If your peak debt cannot be comfortably reduced, the deal becomes higher risk.

3. Interest Structure

Most bridging loans involve capitalised interest, meaning:

  • no monthly repayments

  • interest is added to the loan balance

This increases the total debt during the term, making peak debt even more important.


What Happens After the Sale? (End Debt Explained)

Many borrowers use this structure when they want to buy a property before selling. Once your existing property is sold, your loan reduces significantly.

This is known as end debt.

Example:

  • Peak debt: $1,300,000

  • Sale proceeds: $1,000,000

  • Remaining loan (end debt): $300,000

This is the amount you either:

  • refinance, or

  • keep as your ongoing loan


How to Reduce Your Peak Debt

There are several ways to improve your position:

  • Contribute savings toward the purchase

  • Sell your existing property sooner

  • Purchase below your maximum borrowing capacity

  • Use additional security if available

Each of these reduces risk and improves lender appetite.


Peak Debt vs End Debt: Key Difference

  • Peak Debt = highest debt during the bridging period

  • End Debt = remaining debt after your property is sold

Understanding this distinction is critical when structuring your loan correctly.


When Peak Debt Becomes a Problem

Peak debt can create issues if:

  • your LVR exceeds acceptable levels

  • your property takes longer to sell

  • market conditions change

  • your exit strategy is unclear

This is why working with experienced brokers is critical to structure the deal correctly from the outset.


Structuring a Bridging Loan Correctly

At Bridging Loans Australia, we structure bridging loans around:

  • realistic sale timeframes

  • conservative valuations

  • strong exit strategies

We ensure your peak debt is manageable and aligned with lender requirements.

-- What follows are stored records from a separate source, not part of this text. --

(** [array.includes(x)] on strings, written [existsb (String.eqb x)], is
    membership. *)
Lemma existsb_eqb_elem (x : string) (l : list string) : existsb (String.eqb x) l = bool_decide (x ∈ l).
Proof.
  induction l as [|y l IH]; cbn [existsb]; [rewrite bool_decide_false; [done|set_solver]|].
  rewrite IH. destruct (String.eqb_spec x y) as [->|Hne]; cbn [orb].
  - rewrite bool_decide_true; [done|set_solver].
  - apply bool_decide_ext. set_solver.
Qed.
#[export] Hint Rewrite existsb_eqb_elem : portal_rw.

Lemma js_set_from_elem (acc xs : list string) (x : string) :
  x ∈ js_set_from acc xs <-> x ∈ acc \/ x ∈ xs.
Proof.
  revert acc. induction xs as [|y xs IH]; intros acc; simpl; [set_solver|].
  rewrite IH, existsb_eqb_elem. case_bool_decide; set_solver.
Qed.

Lemma js_set_from_NoDup (acc xs : list string) : NoDup acc -> NoDup (js_set_from acc xs).
Proof.
  revert acc. induction xs as [|y xs IH]; intros acc Hacc; simpl; [done|].
  apply IH. rewrite existsb_eqb_elem. case_bool_decide; [done|].
  apply NoDup_app. split_and!; [done| |by apply NoDup_singleton]. set_solver.
Qed.

Lemma Forall_sublist_of {A} (P : A -> Prop) (l k : list A) :
  sublist k l -> Forall P l -> Forall P k.
Proof.
  intros Hs Hl. rewrite Forall_forall in Hl |- *. intros x Hx.
  apply Hl. by eapply elem_of_sublist.
Qed.

Lemma ForallOrdPairs_sublist {A} (R : A -> A -> Prop) (l k : list A) :
  sublist k l -> ForallOrdPairs R l -> ForallOrdPairs R k.
Proof.
  induction 1 as [|x l k Hs IH|x l k Hs IH]; intros H; [constructor| |].
  - inversion H as [|? ? Hx Hr]; subst. constructor; [|auto]. by eapply Forall_sublist_of.
  - inversion H; auto.
Qed.
(* ===== verification/Samples.v ===== *)
(** * Samples: concrete chunks, recordings and datastores

    The concrete inputs the witnesses of the other files evaluate on: three
    chunks of two recordings of the collection [gmu] (with start times,
    entities and search scores), three recordings, two in-memory datastores
    over them ([sample_ds], whose embedding service answers, and [down_ds],
    whose embedding service answers HTTP 503) and [fail_ds], which rejects
    every query. *)

From S2P Require Import Prelude Filters Backend.

Local Open Scope Q_scope.

Definition sample_chunk (id story : string) (start score certainty : Q) (texts labels : list string) : wobj :=
  mkObj (Some id) None
    (mkProps (Some story) (Some start) (Some (start + 10)) labels texts
       (Some "gmu") (Some "GMU") None (Some "Interview") None)
    (mkMeta (Some score) (Some certainty) None None None None).

Definition chunk_a : wobj := sample_chunk "a" "rec1" 0 (2 # 10) (6 # 10) ["paris"] ["LOC"].
Definition chunk_b : wobj := sample_chunk "b" "rec1" 30 (8 # 10) (9 # 10) ["george mason"] ["PERSON"].
Definition chunk_c : wobj := sample_chunk "c" "rec2" 0 (5 # 10) (7 # 10) ["paris"] ["LOC"].

Definition sample_chunks : list wobj := [chunk_a; chunk_b; chunk_c].

Definition sample_recording (story coll : string) : wobj :=
  mkObj (Some story) None
    (mkProps (Some story) None None [] [] (Some coll) (Some coll) None (Some "Interview") None)
    no_meta.

Definition sample_recordings : list wobj :=
  [sample_recording "rec1" "gmu"; sample_recording "rec2" " gmu "; sample_recording "rec3" "oral"].

Definition sample_objects (c : schema) : list wobj :=
  match c with Chunks => sample_chunks | Testimonies => sample_recordings end.

(** Both rankers keep the stored order and scores. *)
Definition sample_rank {T} (_ : T) (l : list wobj) : list wobj := l.

Definition sample_ds : Datastore :=
  memstore sample_objects (fun _ => EmbedOk [1; 0]) sample_rank sample_rank.

Definition down_ds : Datastore :=
  memstore sample_objects (fun _ => EmbedHttpError 503) sample_rank sample_rank.

(** A datastore that is down: every query is rejected. *)
Definition fail_ds : Datastore := {|
  ds_embed _ := EmbedUnreachable;
  ds_bm25 _ _ := Err BackendUnavailable;
  ds_nearVector _ _ := Err BackendUnavailable;
  ds_fetchObjects _ := Err BackendUnavailable;
  ds_fetchById _ _ := Err BackendUnavailable
|}.
(* ===== verification/Scores.v ===== *)
(** * Scores: BM25 normalisation and the score range tests

    [search.ts] normalises BM25 scores in two different ways:
    - [bm25Search] (lines 369-385) and [bm25SearchForStoryId] (599-615)
      take [Math.max(...scores)] and [Math.min(...scores)]: [bm25_normalize];
    - [hybridSearch] (252-262) and [hybridSearchForStoryId] (436-446) take
      [Math.max(...bmScores, 0)] and [Math.min(...bmScores, 0)]:
      [hybrid_norm].
    Both return 1 when the maximum equals the minimum.  The range tests on
    the final score differ as well: [bm25_in_range] defaults the bounds to
    [0,1], the vector and hybrid searches ignore an absent bound
    ([in_range] of the prelude). *)

From S2P Require Import Prelude Filters Samples.

Local Open Scope Q_scope.
Local Open Scope portal_scope.

(** [obj.metadata?.score ?? 0] *)
Definition raw_score (o : wobj) : Q := m_score (metadata o) ?? 0.

(** [max === min ? 1 : (raw - min) / (max - min)] *)
Definition minmax_norm (mx mn raw : Q) : Q :=
  if Qeq_bool mx mn then 1 else (raw - mn) / (mx - mn).

(** [{ ...obj, metadata: { ...obj.metadata, score } }] *)
Definition with_score (s : Q) (o : wobj) : wobj :=
  let m := metadata o in
  mkObj (uuid o) (alt_id o) (properties o)
    (mkMeta (Some s) (m_certainty m) (m_distance m) (m_id m) (m_bm25_score m) (m_vector_score m)).

(** search.ts 369-385: [scores], [maxScore], [minScore], [normalizedObjects]. *)
Definition bm25_normalize (objs : list wobj) : list wobj :=
  match map raw_score objs with
  | [] => []
  | s :: ss =>
      let maxScore := fold_max s ss in
      let minScore := fold_min s ss in
      map (fun o => with_score (minmax_norm maxScore minScore (raw_score o)) o) objs
  end.

(** search.ts 387-390: [score >= (minValue ?? 0) && score <= (maxValue ?? 1)]. *)
Definition bm25_in_range (minValue maxValue : option Q) (o : wobj) : bool :=
  let score := raw_score o in
  Qle_bool (minValue ?? 0) score && Qle_bool score (maxValue ?? 1).

(** search.ts 252-260: the normalised BM25 score of [hybridSearch]. *)
Definition hybrid_norm (bmScores : list Q) (raw : Q) : Q :=
  let bmMax := fold_max 0 bmScores in
  let bmMin := fold_min 0 bmScores in
  minmax_norm bmMax bmMin raw.

(** ** Lemmas *)

Lemma raw_score_with_score (s : Q) (o : wobj) : raw_score (with_score s o) = s.
Proof. reflexivity. Qed.

Lemma properties_with_score (s : Q) (o : wobj) : properties (with_score s o) = properties o.
Proof. reflexivity. Qed.

#[export] Hint Rewrite raw_score_with_score properties_with_score : portal_rw.

Lemma minmax_norm_bounds (mx mn raw : Q) :
  mn <= raw -> raw <= mx -> 0 <= minmax_norm mx mn raw <= 1.
Proof.
  intros Hl Hh. unfold minmax_norm. destruct (Qeq_bool mx mn) eqn:E; [split; discriminate|].
  assert (~ mx == mn) as Hne by (rewrite <- Qeq_bool_iff; congruence).
  assert (0 < mx - mn) as Hpos by (apply Qnot_eq_sym in Hne; lra).
  split.
  - apply Qle_shift_div_l; [exact Hpos|]. lra.
  - apply Qle_shift_div_r; [exact Hpos|]. lra.
Qed.

Lemma minmax_norm_max (mx mn : Q) : minmax_norm mx mn mx == 1.
Proof.
  unfold minmax_norm. destruct (Qeq_bool mx mn) eqn:E; [reflexivity|].
  assert (~ mx - mn == 0) as Hne.
  { intros H. assert (mx == mn) as Heq by lra. apply Qeq_bool_iff in Heq. congruence. }
  unfold Qdiv. apply Qmult_inv_r. exact Hne.
Qed.

Lemma minmax_norm_min (mx mn : Q) : ~ mx == mn -> minmax_norm mx mn mn == 0.
Proof.
  intros Hne. unfold minmax_norm.
  destruct (Qeq_bool mx mn) eqn:E; [apply Qeq_bool_iff in E; contradiction|].
  unfold Qminus. rewrite Qplus_opp_r. unfold Qdiv. apply Qmult_0_l.
Qed.

Lemma minmax_norm_equal (mx mn raw : Q) : mx == mn -> minmax_norm mx mn raw = 1.
Proof. intros H. unfold minmax_norm. apply Qeq_bool_iff in H. by rewrite H. Qed.

Lemma minmax_norm_proper (mx mn raw raw' : Q) :
  raw == raw' -> minmax_norm mx mn raw == minmax_norm mx mn raw'.
Proof. intros H. unfold minmax_norm. destruct (Qeq_bool mx mn); [reflexivity|]. by rewrite H. Qed.

(** The normalised scores are the raw scores rescaled by the maximum and
    minimum of the list. *)
Lemma bm25_normalize_scores (objs : list wobj) :
  map raw_score (bm25_normalize objs) =
  match map raw_score objs with
  | [] => []
  | s :: ss => map (minmax_norm (fold_max s ss) (fold_min s ss)) (s :: ss)
  end.
Proof.
  unfold bm25_normalize. destruct (map raw_score objs) as [|s ss] eqn:E; [done|].
  rewrite <- E, !map_map. apply map_ext. intros o. by autorewrite with portal_rw.
Qed.

(** The spread maximum (minimum) equals any element that bounds the list. *)
Lemma fold_max_eq (x0 m : Q) (xs : list Q) :
  In m (x0 :: xs) -> (forall y, In y (x0 :: xs) -> y <= m) -> fold_max x0 xs == m.
Proof.
  intros Hin Hall. apply Qle_antisym; [apply Hall, fold_max_in|].
  pose proof (fold_max_ge x0 xs) as H. rewrite Forall_forall in H.
  apply H, list_elem_of_In, Hin.
Qed.

Lemma fold_min_eq (x0 m : Q) (xs : list Q) :
  In m (x0 :: xs) -> (forall y, In y (x0 :: xs) -> m <= y) -> fold_min x0 xs == m.
Proof.
  intros Hin Hall. apply Qle_antisym; [|apply Hall, fold_min_in].
  pose proof (fold_min_le x0 xs) as H. rewrite Forall_forall in H.
  apply H, list_elem_of_In, Hin.
Qed.

Lemma in_spread_bounds (x0 x : Q) (xs : list Q) :
  In x (x0 :: xs) -> fold_min x0 xs <= x /\ x <= fold_max x0 xs.
Proof.
  intros Hin. pose proof (fold_max_ge x0 xs) as H1. pose proof (fold_min_le x0 xs) as H2.
  rewrite Forall_forall in H1, H2. apply list_elem_of_In in Hin. split; auto.
Qed.

(** The normalised score of the [i]-th object. *)
Lemma bm25_normalize_lookup (objs : list wobj) (i : nat) (o : wobj) :
  objs !! i = Some o ->
  exists s ss, map raw_score objs = s :: ss /\
    map raw_score (bm25_normalize objs) !! i =
      Some (minmax_norm (fold_max s ss) (fold_min s ss) (raw_score o)).
Proof.
  intros Hi. rewrite bm25_normalize_scores.
  destruct (map raw_score objs) as [|s ss] eqn:E.
  { apply map_eq_nil in E. subst. done. }
  exists s, ss. split; [done|]. rewrite <- E, !list_lookup_fmap, Hi. reflexivity.
Qed.

(** C4. BM25 scores of [bm25Search] are normalised into [0,1]. *)
Theorem bm25_normalize_range (objs : list wobj) :
  Forall (fun x => 0 <= x <= 1) (map raw_score (bm25_normalize objs)).
Proof.
  rewrite bm25_normalize_scores. destruct (map raw_score objs) as [|s ss]; [constructor|].
  apply Forall_map, Forall_forall. intros x Hx. apply list_elem_of_In in Hx.
  destruct (in_spread_bounds s x ss Hx). by apply minmax_norm_bounds.
Qed.

(** C5. In the normalisation of [bm25Search] an object with the highest raw
    score gets 1; an object with the lowest raw score gets 0 unless all raw
    scores are equal, and when all raw scores are equal every object gets 1. *)
Theorem bm25_normalize_extremes (objs : list wobj) (i : nat) (o : wobj) :
  objs !! i = Some o ->
  ((forall o', o' ∈ objs -> raw_score o' <= raw_score o) ->
     exists x, map raw_score (bm25_normalize objs) !! i = Some x /\ x == 1) /\
  ((forall o', o' ∈ objs -> raw_score o <= raw_score o') ->
   (exists o', o' ∈ objs /\ ~ raw_score o' == raw_score o) ->
     exists x, map raw_score (bm25_normalize objs) !! i = Some x /\ x == 0) /\
  ((forall o1 o2, o1 ∈ objs -> o2 ∈ objs -> raw_score o1 == raw_score o2) ->
     Forall (fun x => x = 1) (map raw_score (bm25_normalize objs))).
Proof.
  intros Hi. destruct (bm25_normalize_lookup objs i o Hi) as (s & ss & Hs & Hl).
  assert (Hin : forall y, In y (s :: ss) <-> exists o', o' ∈ objs /\ y = raw_score o').
  { intros y. rewrite <- Hs, in_map_iff. setoid_rewrite list_elem_of_In. firstorder. }
  assert (Ho : In (raw_score o) (s :: ss)) by (apply Hin; eauto using list_elem_of_lookup_2).
  split; [|split].
  - intros Hmax. eexists; split; [exact Hl|].
    assert (fold_max s ss == raw_score o) as Hm.
    { apply fold_max_eq; [exact Ho|]. intros y [o' [Ho' ->]]%Hin. auto. }
    rewrite (minmax_norm_proper _ _ _ _ (Qeq_sym _ _ Hm)). apply minmax_norm_max.
  - intros Hmin [o' [Ho' Hne]]. eexists; split; [exact Hl|].
    assert (fold_min s ss == raw_score o) as Hm.
    { apply fold_min_eq; [exact Ho|]. intros y [o'' [Ho'' ->]]%Hin. auto. }
    assert (raw_score o' <= fold_max s ss).
    { apply (in_spread_bounds s). apply Hin. eauto. }
    assert (raw_score o <= raw_score o') by auto.
    rewrite (minmax_norm_proper _ _ _ _ (Qeq_sym _ _ Hm)). apply minmax_norm_min.
    intros Heq. apply Hne. lra.
  - intros Hall. rewrite bm25_normalize_scores, Hs. apply Forall_map, Forall_forall.
    intros x _. apply minmax_norm_equal.
    destruct (Hin (fold_max s ss)) as [[o1 [Ho1 E1]] _]; [apply fold_max_in|].
    destruct (Hin (fold_min s ss)) as [[o2 [Ho2 E2]] _]; [apply fold_min_in|].
    rewrite E1, E2. auto.
Qed.

(** C3. The hybrid search does not min-max normalise the BM25 scores: with
    non-negative scores, not all zero, the minimum used is 0 and each score
    is divided by the maximum, so the lowest BM25 hit is not mapped to 0. *)
Theorem hybrid_norm_divides_by_max (bmScores : list Q) (raw : Q) :
  Forall (fun s => 0 <= s) bmScores -> ~ fold_max 0 bmScores == 0 ->
  hybrid_norm bmScores raw == raw / fold_max 0 bmScores.
Proof.
  intros Hpos Hmx. unfold hybrid_norm, minmax_norm.
  assert (fold_min 0 bmScores == 0) as Hmn.
  { apply fold_min_eq; [left; reflexivity|]. intros y [<-|Hy]; [apply Qle_refl|].
    rewrite Forall_forall in Hpos. apply Hpos, list_elem_of_In, Hy. }
  destruct (Qeq_bool (fold_max 0 bmScores) (fold_min 0 bmScores)) eqn:E.
  { apply Qeq_bool_iff in E. rewrite Hmn in E. contradiction. }
  rewrite Hmn. field. exact Hmx.
Qed.


(** ** Witnesses *)

Lemma bm25_normalize_extremes_witness :
  exists x, map raw_score (bm25_normalize sample_chunks) !! 1%nat = Some x /\ x == 1.
Proof.
  apply (proj1 (bm25_normalize_extremes sample_chunks 1 chunk_b eq_refl)).
  intros o' Ho'. unfold sample_chunks in Ho'. elem_of_list_cases Ho'; qcompute.
Defined.

Lemma hybrid_norm_divides_by_max_witness :
  hybrid_norm [2 # 10; 8 # 10] (2 # 10) == (2 # 10) / fold_max 0 [2 # 10; 8 # 10].
Proof.
  apply hybrid_norm_divides_by_max; [repeat constructor; qcompute | qcompute].
Defined.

If you’re unsure how your scenario stacks up, you can also estimate your costs using our Bridging Loan Calculator.


FAQs

What is peak debt in a bridging loan?

Peak debt is the total amount you owe during the bridging period when both properties are held.

How is peak debt calculated?

It is calculated by adding your existing loan balance and the new purchase loan, plus any capitalised interest and fees.

What is a good peak LVR?

Most lenders prefer peak LVRs below 70–75%, depending on the strength of the deal.

Do I make repayments on peak debt?

In most cases, no. Interest is capitalised and repaid at the end of the loan.

What happens if my property doesn’t sell?

Lenders will typically work with you on an exit strategy, such as refinancing or managed sale.